#### RECORDS TO USE

(* ===== verification/PostingList.v ===== *)
(** Posting lists ([posting/list.go]): an immutable list read from the store,
    overlaid by a sorted layer of mutations that [commit] folds back into it.

    The operations are translated with explicit state: a [List] (the Go struct)
    and the store. A [*List] is confined by its own lock, so each operation is
    one atomic step; [wg.Wait] only delays an operation until [init] is done. *)
From S2P Require Import Prelude Bytes Store Proto PostingPb Md5 Task.
From stdpp Require Import options.
#[local] Open Scope Z_scope.
#[local] Set Default Proof Using "Type*".

Module posting.

Definition ErrRetry : string := "Temporary Error. Please retry.".
Definition ErrNoValue : string := "No value found".

Definition Set_ : Z := 0x01.
Definition Del : Z := 0x02.
Definition Add : Z := 0x03.

Record List : Type := mkList {
  key : list byte;
  ghash : Z;
  hash : Z;
  pbuffer : option PostingList;
  mlayer : list Posting;
  pstore : bool;
  lastCompact : Z;
  deleteMe : Z;
  refcount : Z;
  dirtyTs : Z;
}.

Definition set_pbuffer (v : option PostingList) (l : List) : List :=
  mkList (key l) (ghash l) (hash l) v (mlayer l) (pstore l) (lastCompact l) (deleteMe l)
    (refcount l) (dirtyTs l).
Definition set_mlayer (v : list Posting) (l : List) : List :=
  mkList (key l) (ghash l) (hash l) (pbuffer l) v (pstore l) (lastCompact l) (deleteMe l)
    (refcount l) (dirtyTs l).
Definition set_dirtyTs (v : Z) (l : List) : List :=
  mkList (key l) (ghash l) (hash l) (pbuffer l) (mlayer l) (pstore l) (lastCompact l)
    (deleteMe l) (refcount l) v.
Definition set_lastCompact (v : Z) (l : List) : List :=
  mkList (key l) (ghash l) (hash l) (pbuffer l) (mlayer l) (pstore l) v (deleteMe l)
    (refcount l) (dirtyTs l).
Definition set_deleteMe (v : Z) (l : List) : List :=
  mkList (key l) (ghash l) (hash l) (pbuffer l) (mlayer l) (pstore l) (lastCompact l) v
    (refcount l) (dirtyTs l).
Definition set_refcount (v : Z) (l : List) : List :=
  mkList (key l) (ghash l) (hash l) (pbuffer l) (mlayer l) (pstore l) (lastCompact l)
    (deleteMe l) v (dirtyTs l).

Definition refCount (l : List) : Z := refcount l.

(** [atomic.AddInt32]. *)
Definition incr (l : List) : List := set_refcount (i32 (refcount l + 1)) l.

(** [decr] also says whether the list went back to [listPool]. *)
Definition decr (l : List) : res (List * bool) :=
  let val := i32 (refcount l - 1) in
  assert_true (0 <=? val) "List reference should never be less than zero: %v";;
  Ok (set_refcount val l, negb (0 <? val)).

(** A zeroed struct from the pool. *)
Definition getNew : List := mkList [] 0 0 None [] false 0 0 1 0.

Section init.
Context (Fingerprint32 Fingerprint64 : list byte → Z).

Definition init (k : list byte) (l : List) : List :=
  mkList k (Fingerprint64 k) (Fingerprint32 k) (pbuffer l) (mlayer l) true (lastCompact l)
    (deleteMe l) (refcount l) (dirtyTs l).
End init.

Record ListOptions : Type := mkOptions {
  AfterUID : Z;
  Intersect : option (list Z);
}.

Definition samePosting (a b : Posting) : bool :=
  if negb (Uid a =? Uid b) then false
  else if negb (ValType a =? ValType b) then false
  else if negb (bool_decide (Value a = Value b)) then false
  else if negb (bool_decide (Label a = Label b)) then false
  else true.

Definition newPosting (t : DirectedEdge) (op : Z) : res Posting :=
  assert_true (bool_decide (value_bytes t = []) || (ValueId t =? MaxUint64))
    "This should have been set by the caller.";;
  Ok (mkPosting (ValueId t) (value_bytes t) (u32 (ValueType t)) (ELabel t) 0 op).

Definition set_Op (p : Posting) (op : Z) : Posting :=
  mkPosting (Uid p) (Value p) (ValType p) (Label p) (Commit p) op.

Definition SetForDeletion (l : List) : List := set_deleteMe 1 l.
Definition LastCompactionTs (l : List) : Z := lastCompact l.

Section ops.
Context {St : Type} `{KVStore St}.

(** The compare-and-swap cannot lose against another thread within one step,
    so the retry is never taken. *)
Definition getPostingList (s : St) (l : List) : res (PostingList * List) :=
  match pbuffer l with
  | Some plist => Ok (plist, l)
  | None =>
      assert_true (pstore l) "Assert failed";;
      match kv_get s (key l) with
      | Ok data =>
          if (0 <? length data)%nat then
            match postinglist_pb.Unmarshal data emptyPostingList with
            | Ok plist => Ok (plist, set_pbuffer (Some plist) l)
            | Err _ => Crash "Unable to Unmarshal PostingList from store"
            | Crash m => Crash m
            end
          else Ok (emptyPostingList, set_pbuffer (Some emptyPostingList) l)
      | Err _ => Ok (emptyPostingList, set_pbuffer (Some emptyPostingList) l)
      | Crash m => Crash m
      end
  end.

(** The last block of [updateMutationLayer]: insertion at the end, or where
    [midx] points to after appending nil and shifting the tail right by one. *)
Definition insert_mutation (l : List) (midx : nat) (mpost : Posting) : List :=
  if (length (mlayer l) <=? midx)%nat then set_mlayer (mlayer l ++ [mpost]) l
  else
    let m := mlayer l ++ [emptyPosting] in
    let m := go_copy m (S midx) (drop midx m) in
    set_mlayer (<[midx := mpost]> m) l.

(** The second half of [updateMutationLayer]: the uid is not in the mutation
    layer, whose insertion point is [midx]. *)
Definition update_immutable (s : St) (l : List) (mpost : Posting) (midx : nat) :
    res (List * bool) :=
  ' (pl, l) ← getPostingList s l;
  let pidx := ksearch Uid (λ uid, Uid mpost <=? uid) (Postings pl) in
  let '(uidFound, psame) :=
    match Postings pl !! pidx with
    | Some p =>
        let uidFound := Uid mpost =? Uid p in
        (uidFound, if uidFound then samePosting p mpost else false)
    | None => (false, false)
    end in
  if Op mpost =? Set_ then
    if psame then Ok (l, false)
    else Ok (insert_mutation l midx (if uidFound then mpost else set_Op mpost Add), true)
  else if negb psame then Ok (l, false)
  else Ok (insert_mutation l midx mpost, true).

Definition updateMutationLayer (s : St) (l : List) (mpost : Posting) : res (List * bool) :=
  assert_true ((Op mpost =? Set_) || (Op mpost =? Del)) "Assert failed";;
  let midx := ksearch Uid (λ uid, Uid mpost <=? uid) (mlayer l) in
  match mlayer l !! midx with
  | Some oldPost =>
      if Uid oldPost =? Uid mpost then
        let msame := samePosting oldPost mpost in
        if msame && eqb (Op mpost =? Del) (Op oldPost =? Del) then Ok (l, false)
        else if negb msame && (Op mpost =? Del) then Ok (l, false)
        else if (Op oldPost =? Add) && (Op mpost =? Del) then
          (* undo the old post; the vacated last slot is cut off *)
          let m := go_copy (mlayer l) midx (drop (S midx) (mlayer l)) in
          Ok (set_mlayer (take (length (mlayer l) - 1) m) l, true)
        else
          let mpost := if Op oldPost =? Add then set_Op mpost Add else mpost in
          Ok (set_mlayer (<[midx := mpost]> (mlayer l)) l, true)
      else update_immutable s l mpost midx
  | None => update_immutable s l mpost midx
  end.

(** [AddMutation] after its test of [deleteMe], which runs before the lock is
    taken. [now] is [time.Now().UnixNano()]; [dirtyChan] holds what was sent on
    the channel, [None] when the channel is nil. The edge is returned because the
    caller sees its new [ValueId]. *)
Definition AddMutation_body (s : St) (dirtyChan : option (list Z)) (now : Z) (l : List)
    (t : DirectedEdge) (op : Z) : res (List * DirectedEdge * option (list Z) * bool) :=
  let t := if bool_decide (value_bytes t = []) then t else set_ValueId t MaxUint64 in
  if ValueId t =? 0 then Err "ValueId cannot be zero" else
  mpost ← newPosting t op;
  ' (l, hasMutated) ← updateMutationLayer s l mpost;
  if (0 <? length (mlayer l))%nat
  then Ok (set_dirtyTs now l, t, (λ sent, sent ++ [ghash l]) <$> dirtyChan, hasMutated)
  else Ok (l, t, dirtyChan, hasMutated).

Definition AddMutation (s : St) (dirtyChan : option (list Z)) (now : Z) (l : List)
    (t : DirectedEdge) (op : Z) : res (List * DirectedEdge * option (list Z) * bool) :=
  if deleteMe l =? 1 then Err ErrRetry else AddMutation_body s dirtyChan now l t op.

(** The loop of [iterate]; the callback threads an accumulator and answers
    whether to continue. Each turn advances one of the two indices. *)
Fixpoint iterate_loop {A} (fuel : nat) (pl ml : list Posting) (pidx midx : nat)
    (f : A → Posting → res (A * bool)) (acc : A) : res A :=
  match fuel with
  | O => Crash out_of_fuel
  | S fuel =>
      let pp := default emptyPosting (pl !! pidx) in
      let mp := default emptyPosting (ml !! midx) in
      let go (r : A * bool) pidx midx :=
        if r.2 then iterate_loop fuel pl ml pidx midx f r.1 else Ok r.1 in
      if (Uid pp =? 0) && (Uid mp =? 0) then Ok acc
      else if (Uid mp =? 0) || ((0 <? Uid pp) && (Uid pp <? Uid mp)) then
        r ← f acc pp; go r (S pidx) midx
      else if (Uid pp =? 0) || ((0 <? Uid mp) && (Uid mp <? Uid pp)) then
        r ← (if negb (Op mp =? Del) then f acc mp else Ok (acc, true)); go r pidx (S midx)
      else if Uid pp =? Uid mp then
        r ← (if negb (Op mp =? Del) then f acc mp else Ok (acc, true)); go r (S pidx) (S midx)
      else Crash "Unhandled case during iteration of posting list."
  end.

(** The start indices of [iterate] and [Length]. *)
Definition start_index (afterUid : Z) (ps : list Posting) : nat :=
  if 0 <? afterUid then ksearch Uid (λ uid, afterUid <? uid) ps else 0%nat.

Definition iterate {A} (s : St) (l : List) (afterUid : Z)
    (f : A → Posting → res (A * bool)) (acc : A) : res (A * List) :=
  ' (pl, l) ← getPostingList s l;
  let pidx := start_index afterUid (Postings pl) in
  let midx := start_index afterUid (mlayer l) in
  acc ← iterate_loop (S (length (Postings pl) + length (mlayer l)))
          (Postings pl) (mlayer l) pidx midx f acc;
  Ok (acc, l).

Fixpoint count_ops (ml : list Posting) (count : Z) : Z :=
  match ml with
  | [] => count
  | p :: ml =>
      count_ops ml
        (if Op p =? Add then count + 1 else if Op p =? Del then count - 1 else count)
  end.

Definition Length (s : St) (l : List) (afterUid : Z) : res (Z * List) :=
  ' (pl, l) ← getPostingList s l;
  let pidx := start_index afterUid (Postings pl) in
  let midx := start_index afterUid (mlayer l) in
  let count := Z.of_nat (length (Postings pl)) - Z.of_nat pidx in
  Ok (count_ops (drop midx (mlayer l)) count, l).

(** The accumulator of [commit]'s callback: the count, the bytes written to the
    hash and [final.Postings]. *)
Definition commit_callback (acc : Z * list byte * list Posting) (p : Posting) :
    res (Z * list byte * list Posting * bool) :=
  let '(count, h, final) := acc in
  let h := h ++ PutVarint count ++ PutUvarint (Uid p) ++ Value p ++ Label p in
  Ok (count + 1, h, final ++ [p], true).

Definition commit (s : St) (now : Z) (l : List) : res (St * List * bool) :=
  if (length (mlayer l) =? 0)%nat then Ok (s, set_dirtyTs 0 l, false) else
  ' ((_, h, final), l) ← iterate s l 0 commit_callback (0, [], []);
  match postinglist_pb.Marshal (mkPostingList final (md5_Sum h) 0) with
  | Ok data =>
      match kv_set s (key l) data with
      | Ok s =>
          let l := set_pbuffer None l in
          let l := set_dirtyTs 0 l in
          let l := set_mlayer [] l in
          Ok (s, set_lastCompact now l, true)
      | Err _ => Crash "Error while storing posting list: %v"
      | Crash m => Crash m
      end
  | Err _ => Crash "Unable to marshal posting list"
  | Crash m => Crash m
  end.

Definition CommitIfDirty (s : St) (now : Z) (l : List) : res (St * List * bool) :=
  if dirtyTs l =? 0 then Ok (s, l, false) else commit s now l.

(** [for ; idx < len(uids) && uids[idx] < uid; idx++ {}]. *)
Fixpoint advance (uids : list Z) (uid : Z) (idx : nat) : nat :=
  match uids with
  | [] => idx
  | u :: uids => if u <? uid then advance uids uid (S idx) else idx
  end.

Definition uids_callback (opt : ListOptions) (acc : nat * list Z) (p : Posting) :
    res (nat * list Z * bool) :=
  let '(intersectIdx, result) := acc in
  if Uid p =? MaxUint64 then Ok (intersectIdx, result, false) else
  let uid := Uid p in
  match Intersect opt with
  | None => Ok (intersectIdx, result ++ [uid], true)
  | Some uids =>
      let intersectIdx := advance (drop intersectIdx uids) uid intersectIdx in
      if List_Size uids <=? Z.of_nat intersectIdx then Ok (intersectIdx, result, true) else
      u ← index uids intersectIdx;
      if uid <? u then Ok (intersectIdx, result, true)
      else Ok (intersectIdx, result ++ [uid], true)
  end.

Definition Uids (s : St) (l : List) (opt : ListOptions) : res (list Z * List) :=
  ' ((_, result), l) ← iterate s l (AfterUID opt) (uids_callback opt) (0%nat, []);
  Ok (result, l).

Definition value_callback (acc : option (list byte * Z)) (p : Posting) :
    res (option (list byte * Z) * bool) :=
  Ok (if Uid p =? MaxUint64 then Some (Value p, ValType p mod 256) else acc, false).

(** [None] is [ErrNoValue]. *)
Definition ValueOf (s : St) (l : List) : res (option (list byte * Z) * List) :=
  iterate s l (MaxUint64 - 1) value_callback None.
End ops.

(** ** The two layers and what they denote *)

(** What [samePosting] compares besides the uid. *)
Definition content (p : Posting) : Z * list byte * list byte := (ValType p, Value p, Label p).

Fixpoint ufind (u : Z) (ps : list Posting) : option Posting :=
  match ps with
  | [] => None
  | p :: ps => if Uid p =? u then Some p else ufind u ps
  end.

(** The posting a reader sees for a uid. *)
Definition live_at (ipl ml : list Posting) (u : Z) : option Posting :=
  match ufind u ml with
  | Some mp => if Op mp =? Del then None else Some mp
  | None => ufind u ipl
  end.

(** The abstract posting list: a finite map from uids to contents. *)
Definition abs (ipl ml : list Posting) : gmap Z (Z * list byte * list byte) :=
  foldr (λ mp m, if Op mp =? Del then delete (Uid mp) m else <[Uid mp := content mp]> m)
    (list_to_map ((λ p, (Uid p, content p)) <$> ipl)) ml.

(** The abstract mutation: setting what is there already and deleting what is
    not there (or has another content) change nothing. *)
Definition spec_update (p : Posting) (m : gmap Z (Z * list byte * list byte)) :
    gmap Z (Z * list byte * list byte) * bool :=
  let same := bool_decide (m !! Uid p = Some (content p)) in
  if Op p =? Set_ then
    if same then (m, false) else (<[Uid p := content p]> m, true)
  else if same then (delete (Uid p) m, true) else (m, false).

(** The invariant of the two layers: both strictly sorted by uid, with uid 0
    unused, and the mutation layer classified by what the immutable list has. *)
Record layers (ipl ml : list Posting) : Prop := {
  ly_isorted : ksorted Uid ipl;
  ly_msorted : ksorted Uid ml;
  ly_iwf : Forall (λ p, posting_pb.wf p ∧ 0 < Uid p) ipl;
  ly_mwf : Forall (λ p, posting_pb.wf p ∧ 0 < Uid p) ml;
  ly_ops : Forall (λ mp,
    Op mp = Add ∧ ufind (Uid mp) ipl = None ∨
    (Op mp = Set_ ∨ Op mp = Del) ∧ is_Some (ufind (Uid mp) ipl)) ml;
}.

Lemma ufind_Some u ps p : ufind u ps = Some p → p ∈ ps ∧ Uid p = u.
Proof.
  induction ps as [|q ps IH]; simpl; [done|]. destruct (Z.eqb_spec (Uid q) u).
  - intros [= ->]. split; [left|done].
  - intros [? ?]%IH. split; [by right|done].
Qed.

########

DIRECTIONS FOR THIS TASK | Each line above holding the word "accumulator" counts; reply with how many there are, only the number.

EXERCISE SOLUTION | 2